◆ Assignment ◆
Output only the lines below that start at the line containing "Definition userListGet_body (req" and end at the line containing "(if truthy users then mret tt", with both ends kept.

◆ Source data ◆
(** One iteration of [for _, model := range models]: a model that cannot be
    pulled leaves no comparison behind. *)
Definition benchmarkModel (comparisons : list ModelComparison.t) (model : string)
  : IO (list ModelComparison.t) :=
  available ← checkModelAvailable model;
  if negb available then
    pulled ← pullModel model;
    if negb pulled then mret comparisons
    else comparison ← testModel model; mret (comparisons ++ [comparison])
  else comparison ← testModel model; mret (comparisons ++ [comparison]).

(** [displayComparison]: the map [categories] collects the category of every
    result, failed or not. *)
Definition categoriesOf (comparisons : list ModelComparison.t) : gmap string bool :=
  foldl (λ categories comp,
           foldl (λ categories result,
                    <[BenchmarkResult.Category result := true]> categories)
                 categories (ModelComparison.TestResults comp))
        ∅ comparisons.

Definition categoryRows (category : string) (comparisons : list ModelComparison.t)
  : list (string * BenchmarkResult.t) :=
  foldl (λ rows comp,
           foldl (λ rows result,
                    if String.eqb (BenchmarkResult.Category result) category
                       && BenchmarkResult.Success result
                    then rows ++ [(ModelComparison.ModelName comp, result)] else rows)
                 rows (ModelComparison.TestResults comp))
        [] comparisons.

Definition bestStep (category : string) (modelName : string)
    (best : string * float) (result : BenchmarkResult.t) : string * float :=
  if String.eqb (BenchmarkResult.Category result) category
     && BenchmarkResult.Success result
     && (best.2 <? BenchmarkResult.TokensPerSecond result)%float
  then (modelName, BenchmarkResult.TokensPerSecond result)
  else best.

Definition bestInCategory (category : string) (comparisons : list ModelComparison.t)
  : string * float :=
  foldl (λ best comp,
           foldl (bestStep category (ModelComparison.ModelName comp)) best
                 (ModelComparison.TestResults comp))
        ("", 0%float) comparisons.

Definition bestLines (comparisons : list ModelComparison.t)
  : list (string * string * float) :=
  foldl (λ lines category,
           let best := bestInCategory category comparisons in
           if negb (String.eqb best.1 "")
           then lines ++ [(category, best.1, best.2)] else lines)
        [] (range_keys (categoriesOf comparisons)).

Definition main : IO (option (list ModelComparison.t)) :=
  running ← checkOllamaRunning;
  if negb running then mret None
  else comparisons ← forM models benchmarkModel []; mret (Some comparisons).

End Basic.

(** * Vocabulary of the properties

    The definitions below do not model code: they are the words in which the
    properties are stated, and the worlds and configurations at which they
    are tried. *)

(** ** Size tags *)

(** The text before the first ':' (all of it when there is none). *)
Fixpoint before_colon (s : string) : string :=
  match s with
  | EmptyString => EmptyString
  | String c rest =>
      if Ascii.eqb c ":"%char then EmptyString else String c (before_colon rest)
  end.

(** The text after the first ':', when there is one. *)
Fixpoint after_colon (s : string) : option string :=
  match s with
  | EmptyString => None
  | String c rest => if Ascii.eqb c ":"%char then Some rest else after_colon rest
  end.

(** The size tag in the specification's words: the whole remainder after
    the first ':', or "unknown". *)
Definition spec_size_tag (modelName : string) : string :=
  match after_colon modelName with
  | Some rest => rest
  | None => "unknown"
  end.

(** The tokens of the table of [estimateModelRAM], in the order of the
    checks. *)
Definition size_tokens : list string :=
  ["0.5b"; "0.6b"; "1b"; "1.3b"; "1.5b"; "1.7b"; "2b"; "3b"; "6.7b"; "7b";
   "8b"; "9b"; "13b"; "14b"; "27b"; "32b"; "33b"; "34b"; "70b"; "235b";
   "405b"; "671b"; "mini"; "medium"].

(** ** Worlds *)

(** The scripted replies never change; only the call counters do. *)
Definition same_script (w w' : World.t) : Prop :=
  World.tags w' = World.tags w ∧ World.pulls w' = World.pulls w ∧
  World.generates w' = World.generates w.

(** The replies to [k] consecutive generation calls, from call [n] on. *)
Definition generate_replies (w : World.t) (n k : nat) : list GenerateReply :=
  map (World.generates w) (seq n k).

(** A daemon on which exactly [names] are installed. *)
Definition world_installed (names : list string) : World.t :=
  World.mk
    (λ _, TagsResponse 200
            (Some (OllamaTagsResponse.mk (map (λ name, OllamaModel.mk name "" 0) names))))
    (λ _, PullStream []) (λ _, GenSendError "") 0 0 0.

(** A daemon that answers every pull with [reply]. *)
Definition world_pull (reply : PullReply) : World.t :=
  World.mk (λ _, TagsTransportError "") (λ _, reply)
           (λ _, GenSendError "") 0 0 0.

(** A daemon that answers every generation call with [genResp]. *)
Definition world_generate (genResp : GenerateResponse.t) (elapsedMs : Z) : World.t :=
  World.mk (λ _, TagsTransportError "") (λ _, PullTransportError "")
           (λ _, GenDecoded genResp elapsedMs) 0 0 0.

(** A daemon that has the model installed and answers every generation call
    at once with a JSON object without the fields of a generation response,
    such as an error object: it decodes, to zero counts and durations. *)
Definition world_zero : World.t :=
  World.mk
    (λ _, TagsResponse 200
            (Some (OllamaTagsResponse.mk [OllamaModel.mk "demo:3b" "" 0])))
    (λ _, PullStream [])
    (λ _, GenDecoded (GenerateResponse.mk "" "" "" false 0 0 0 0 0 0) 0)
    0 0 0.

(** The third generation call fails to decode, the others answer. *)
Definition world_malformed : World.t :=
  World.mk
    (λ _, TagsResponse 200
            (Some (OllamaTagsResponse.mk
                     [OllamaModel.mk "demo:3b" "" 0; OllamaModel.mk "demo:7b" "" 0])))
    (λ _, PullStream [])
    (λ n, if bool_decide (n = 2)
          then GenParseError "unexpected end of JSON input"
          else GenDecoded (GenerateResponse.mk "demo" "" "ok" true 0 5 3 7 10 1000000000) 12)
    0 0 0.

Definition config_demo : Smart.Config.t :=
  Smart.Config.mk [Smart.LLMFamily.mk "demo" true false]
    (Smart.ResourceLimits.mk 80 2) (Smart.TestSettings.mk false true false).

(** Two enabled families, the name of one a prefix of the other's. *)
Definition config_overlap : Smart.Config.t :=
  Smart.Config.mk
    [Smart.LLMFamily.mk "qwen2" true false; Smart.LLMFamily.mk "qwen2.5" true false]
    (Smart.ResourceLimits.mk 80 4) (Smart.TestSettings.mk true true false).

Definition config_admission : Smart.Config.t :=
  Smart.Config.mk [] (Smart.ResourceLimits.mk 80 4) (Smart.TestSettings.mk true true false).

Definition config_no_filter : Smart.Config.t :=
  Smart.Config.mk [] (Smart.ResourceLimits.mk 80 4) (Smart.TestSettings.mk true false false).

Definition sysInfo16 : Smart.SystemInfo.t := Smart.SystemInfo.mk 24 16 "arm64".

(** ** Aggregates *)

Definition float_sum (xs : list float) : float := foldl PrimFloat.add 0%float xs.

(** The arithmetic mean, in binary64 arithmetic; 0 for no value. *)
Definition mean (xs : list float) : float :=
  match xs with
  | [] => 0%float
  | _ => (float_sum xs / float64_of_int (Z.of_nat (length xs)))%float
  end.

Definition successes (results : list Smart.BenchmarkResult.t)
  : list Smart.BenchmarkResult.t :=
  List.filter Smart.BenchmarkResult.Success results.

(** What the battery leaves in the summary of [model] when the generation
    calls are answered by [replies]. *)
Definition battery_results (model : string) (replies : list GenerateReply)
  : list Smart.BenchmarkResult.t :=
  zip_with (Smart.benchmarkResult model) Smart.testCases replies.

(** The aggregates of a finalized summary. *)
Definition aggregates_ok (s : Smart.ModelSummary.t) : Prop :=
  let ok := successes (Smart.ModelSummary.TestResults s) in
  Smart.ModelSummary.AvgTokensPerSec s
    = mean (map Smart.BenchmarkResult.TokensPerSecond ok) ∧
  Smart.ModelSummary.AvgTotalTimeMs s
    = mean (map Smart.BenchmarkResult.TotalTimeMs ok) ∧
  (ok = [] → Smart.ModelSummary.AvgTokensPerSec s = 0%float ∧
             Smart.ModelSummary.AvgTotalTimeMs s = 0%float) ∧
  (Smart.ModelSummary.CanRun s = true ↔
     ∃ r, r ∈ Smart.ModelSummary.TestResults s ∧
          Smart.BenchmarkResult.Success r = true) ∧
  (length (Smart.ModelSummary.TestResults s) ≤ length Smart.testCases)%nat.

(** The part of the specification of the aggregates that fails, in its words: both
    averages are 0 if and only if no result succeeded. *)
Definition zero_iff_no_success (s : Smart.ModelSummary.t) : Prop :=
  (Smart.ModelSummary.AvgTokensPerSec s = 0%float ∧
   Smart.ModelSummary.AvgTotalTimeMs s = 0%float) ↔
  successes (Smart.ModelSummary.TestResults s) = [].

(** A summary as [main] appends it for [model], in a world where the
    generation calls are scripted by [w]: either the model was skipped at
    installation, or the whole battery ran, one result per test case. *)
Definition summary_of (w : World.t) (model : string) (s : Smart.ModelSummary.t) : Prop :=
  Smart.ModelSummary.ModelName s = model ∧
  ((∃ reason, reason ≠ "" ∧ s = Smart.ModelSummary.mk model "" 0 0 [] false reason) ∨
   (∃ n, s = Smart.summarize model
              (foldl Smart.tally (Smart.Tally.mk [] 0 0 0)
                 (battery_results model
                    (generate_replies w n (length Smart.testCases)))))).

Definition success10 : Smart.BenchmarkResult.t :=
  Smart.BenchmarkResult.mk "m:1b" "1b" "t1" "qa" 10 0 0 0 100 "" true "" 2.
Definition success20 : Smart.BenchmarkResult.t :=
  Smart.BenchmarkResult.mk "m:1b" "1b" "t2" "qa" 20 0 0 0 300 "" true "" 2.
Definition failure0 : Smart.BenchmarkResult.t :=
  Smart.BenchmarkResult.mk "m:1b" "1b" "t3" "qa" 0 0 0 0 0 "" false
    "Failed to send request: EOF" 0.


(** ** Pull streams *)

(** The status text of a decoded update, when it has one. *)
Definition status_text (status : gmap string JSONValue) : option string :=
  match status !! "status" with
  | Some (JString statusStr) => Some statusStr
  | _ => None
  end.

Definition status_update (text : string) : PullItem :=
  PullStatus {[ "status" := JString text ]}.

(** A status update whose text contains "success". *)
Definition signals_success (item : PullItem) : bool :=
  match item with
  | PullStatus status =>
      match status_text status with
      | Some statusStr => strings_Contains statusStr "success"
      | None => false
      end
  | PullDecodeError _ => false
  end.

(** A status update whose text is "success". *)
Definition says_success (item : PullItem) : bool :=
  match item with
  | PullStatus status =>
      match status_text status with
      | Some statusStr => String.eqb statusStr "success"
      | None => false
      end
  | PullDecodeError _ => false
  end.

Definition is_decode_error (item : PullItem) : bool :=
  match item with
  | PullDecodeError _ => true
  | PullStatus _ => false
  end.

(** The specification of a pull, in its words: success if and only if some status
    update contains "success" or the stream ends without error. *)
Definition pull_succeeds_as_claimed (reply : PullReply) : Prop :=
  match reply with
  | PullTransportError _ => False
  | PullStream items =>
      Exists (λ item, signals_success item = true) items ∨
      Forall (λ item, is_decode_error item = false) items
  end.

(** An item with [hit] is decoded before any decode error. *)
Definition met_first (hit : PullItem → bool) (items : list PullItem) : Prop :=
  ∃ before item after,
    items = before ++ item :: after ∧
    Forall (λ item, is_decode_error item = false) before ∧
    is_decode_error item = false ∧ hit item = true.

...

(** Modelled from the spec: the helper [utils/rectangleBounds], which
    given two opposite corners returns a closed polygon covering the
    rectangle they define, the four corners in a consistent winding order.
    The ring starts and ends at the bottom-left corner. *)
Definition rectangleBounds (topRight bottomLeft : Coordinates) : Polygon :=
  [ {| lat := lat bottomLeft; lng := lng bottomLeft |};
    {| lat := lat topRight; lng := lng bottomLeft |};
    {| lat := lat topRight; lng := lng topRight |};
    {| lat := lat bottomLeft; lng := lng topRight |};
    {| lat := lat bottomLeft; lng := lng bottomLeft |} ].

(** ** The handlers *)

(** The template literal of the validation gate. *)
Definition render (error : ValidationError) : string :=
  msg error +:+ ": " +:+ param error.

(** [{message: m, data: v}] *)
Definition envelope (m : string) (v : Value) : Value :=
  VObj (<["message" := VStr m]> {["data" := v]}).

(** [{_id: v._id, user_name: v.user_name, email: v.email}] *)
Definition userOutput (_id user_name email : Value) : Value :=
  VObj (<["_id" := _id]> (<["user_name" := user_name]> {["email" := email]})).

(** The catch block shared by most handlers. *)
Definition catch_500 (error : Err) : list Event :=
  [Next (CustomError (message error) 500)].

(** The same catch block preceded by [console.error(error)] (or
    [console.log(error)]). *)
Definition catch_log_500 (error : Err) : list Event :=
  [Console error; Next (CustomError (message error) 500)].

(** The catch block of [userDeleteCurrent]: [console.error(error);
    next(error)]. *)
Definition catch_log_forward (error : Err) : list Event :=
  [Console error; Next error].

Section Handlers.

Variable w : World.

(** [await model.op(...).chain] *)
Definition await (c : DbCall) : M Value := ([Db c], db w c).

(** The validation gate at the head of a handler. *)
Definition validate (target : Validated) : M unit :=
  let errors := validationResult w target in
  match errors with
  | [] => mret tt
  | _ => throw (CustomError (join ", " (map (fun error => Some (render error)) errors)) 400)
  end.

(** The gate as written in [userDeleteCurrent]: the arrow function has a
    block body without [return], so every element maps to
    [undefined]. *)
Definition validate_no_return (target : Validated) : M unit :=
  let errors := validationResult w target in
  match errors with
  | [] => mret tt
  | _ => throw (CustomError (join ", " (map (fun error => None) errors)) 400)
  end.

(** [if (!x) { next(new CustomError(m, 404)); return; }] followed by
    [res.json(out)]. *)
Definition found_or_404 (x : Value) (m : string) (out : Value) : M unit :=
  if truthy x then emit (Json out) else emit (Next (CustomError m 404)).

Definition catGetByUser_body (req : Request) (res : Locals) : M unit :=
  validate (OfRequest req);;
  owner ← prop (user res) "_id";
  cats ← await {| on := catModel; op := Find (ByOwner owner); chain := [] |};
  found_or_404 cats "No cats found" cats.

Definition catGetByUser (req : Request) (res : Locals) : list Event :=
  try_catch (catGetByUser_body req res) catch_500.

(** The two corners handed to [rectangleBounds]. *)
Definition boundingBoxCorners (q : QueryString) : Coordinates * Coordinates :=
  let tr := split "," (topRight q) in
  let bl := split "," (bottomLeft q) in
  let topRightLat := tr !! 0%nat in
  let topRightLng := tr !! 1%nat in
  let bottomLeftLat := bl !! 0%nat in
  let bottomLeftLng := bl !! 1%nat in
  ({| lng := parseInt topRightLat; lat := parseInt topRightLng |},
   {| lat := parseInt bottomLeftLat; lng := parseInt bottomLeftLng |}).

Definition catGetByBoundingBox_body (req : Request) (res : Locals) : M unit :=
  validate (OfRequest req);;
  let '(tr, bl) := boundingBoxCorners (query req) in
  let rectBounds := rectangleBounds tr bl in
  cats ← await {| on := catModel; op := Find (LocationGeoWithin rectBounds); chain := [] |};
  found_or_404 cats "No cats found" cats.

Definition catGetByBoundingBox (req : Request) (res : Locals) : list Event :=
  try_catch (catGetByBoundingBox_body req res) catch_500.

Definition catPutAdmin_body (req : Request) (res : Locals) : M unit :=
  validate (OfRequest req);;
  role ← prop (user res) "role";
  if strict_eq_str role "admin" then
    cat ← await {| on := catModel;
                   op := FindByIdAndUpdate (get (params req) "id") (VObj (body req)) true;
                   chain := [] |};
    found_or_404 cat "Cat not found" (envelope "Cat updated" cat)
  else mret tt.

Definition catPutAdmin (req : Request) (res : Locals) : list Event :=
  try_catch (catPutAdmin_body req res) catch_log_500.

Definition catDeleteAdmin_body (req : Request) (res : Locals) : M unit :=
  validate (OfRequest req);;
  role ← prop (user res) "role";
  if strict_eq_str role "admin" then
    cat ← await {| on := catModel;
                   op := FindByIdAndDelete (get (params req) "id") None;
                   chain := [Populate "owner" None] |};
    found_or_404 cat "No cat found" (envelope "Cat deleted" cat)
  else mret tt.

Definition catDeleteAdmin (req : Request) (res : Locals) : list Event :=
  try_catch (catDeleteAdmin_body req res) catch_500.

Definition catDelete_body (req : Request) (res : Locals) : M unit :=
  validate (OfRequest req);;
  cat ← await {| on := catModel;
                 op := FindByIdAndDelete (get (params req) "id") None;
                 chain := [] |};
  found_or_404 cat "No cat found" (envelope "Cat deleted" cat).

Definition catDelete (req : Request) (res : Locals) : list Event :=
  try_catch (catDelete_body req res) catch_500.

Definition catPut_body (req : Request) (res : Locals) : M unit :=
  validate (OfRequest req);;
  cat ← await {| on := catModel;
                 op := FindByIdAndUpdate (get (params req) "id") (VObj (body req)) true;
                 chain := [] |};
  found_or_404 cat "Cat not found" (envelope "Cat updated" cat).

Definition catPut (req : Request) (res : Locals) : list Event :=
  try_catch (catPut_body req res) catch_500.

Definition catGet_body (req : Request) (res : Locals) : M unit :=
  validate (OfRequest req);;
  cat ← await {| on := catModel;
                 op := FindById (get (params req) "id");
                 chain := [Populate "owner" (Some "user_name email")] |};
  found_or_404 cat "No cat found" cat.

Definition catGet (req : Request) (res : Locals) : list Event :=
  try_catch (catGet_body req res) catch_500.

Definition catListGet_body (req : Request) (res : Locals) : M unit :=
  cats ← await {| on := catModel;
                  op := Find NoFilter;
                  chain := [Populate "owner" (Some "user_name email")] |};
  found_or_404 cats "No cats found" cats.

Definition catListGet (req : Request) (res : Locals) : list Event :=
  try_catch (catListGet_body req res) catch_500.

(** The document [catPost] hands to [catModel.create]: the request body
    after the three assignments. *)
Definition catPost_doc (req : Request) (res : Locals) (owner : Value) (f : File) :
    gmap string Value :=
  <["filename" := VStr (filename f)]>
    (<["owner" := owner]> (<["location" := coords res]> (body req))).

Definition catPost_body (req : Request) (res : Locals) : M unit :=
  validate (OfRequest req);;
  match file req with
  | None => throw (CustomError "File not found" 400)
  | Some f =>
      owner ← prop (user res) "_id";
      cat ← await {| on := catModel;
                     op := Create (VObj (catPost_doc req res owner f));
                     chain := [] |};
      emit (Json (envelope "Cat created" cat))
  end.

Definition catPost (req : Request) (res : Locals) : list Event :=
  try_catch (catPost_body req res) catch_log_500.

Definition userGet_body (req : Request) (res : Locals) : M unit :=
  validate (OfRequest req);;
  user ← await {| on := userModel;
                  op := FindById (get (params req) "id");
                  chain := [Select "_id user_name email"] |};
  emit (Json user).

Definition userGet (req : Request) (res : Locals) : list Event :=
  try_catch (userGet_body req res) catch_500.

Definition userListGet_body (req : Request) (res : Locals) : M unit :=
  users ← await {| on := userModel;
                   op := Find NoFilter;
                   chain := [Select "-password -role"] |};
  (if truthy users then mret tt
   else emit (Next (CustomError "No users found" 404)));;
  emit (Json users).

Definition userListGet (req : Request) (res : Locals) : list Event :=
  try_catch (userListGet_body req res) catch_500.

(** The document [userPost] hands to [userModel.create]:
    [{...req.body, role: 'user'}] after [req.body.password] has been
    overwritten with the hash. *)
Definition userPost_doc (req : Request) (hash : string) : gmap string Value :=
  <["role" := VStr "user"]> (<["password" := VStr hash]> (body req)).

◆ Final answer ◆
Definition userListGet_body (req : Request) (res : Locals) : M unit :=
  users ← await {| on := userModel;
                   op := Find NoFilter;
                   chain := [Select "-password -role"] |};
  (if truthy users then mret tt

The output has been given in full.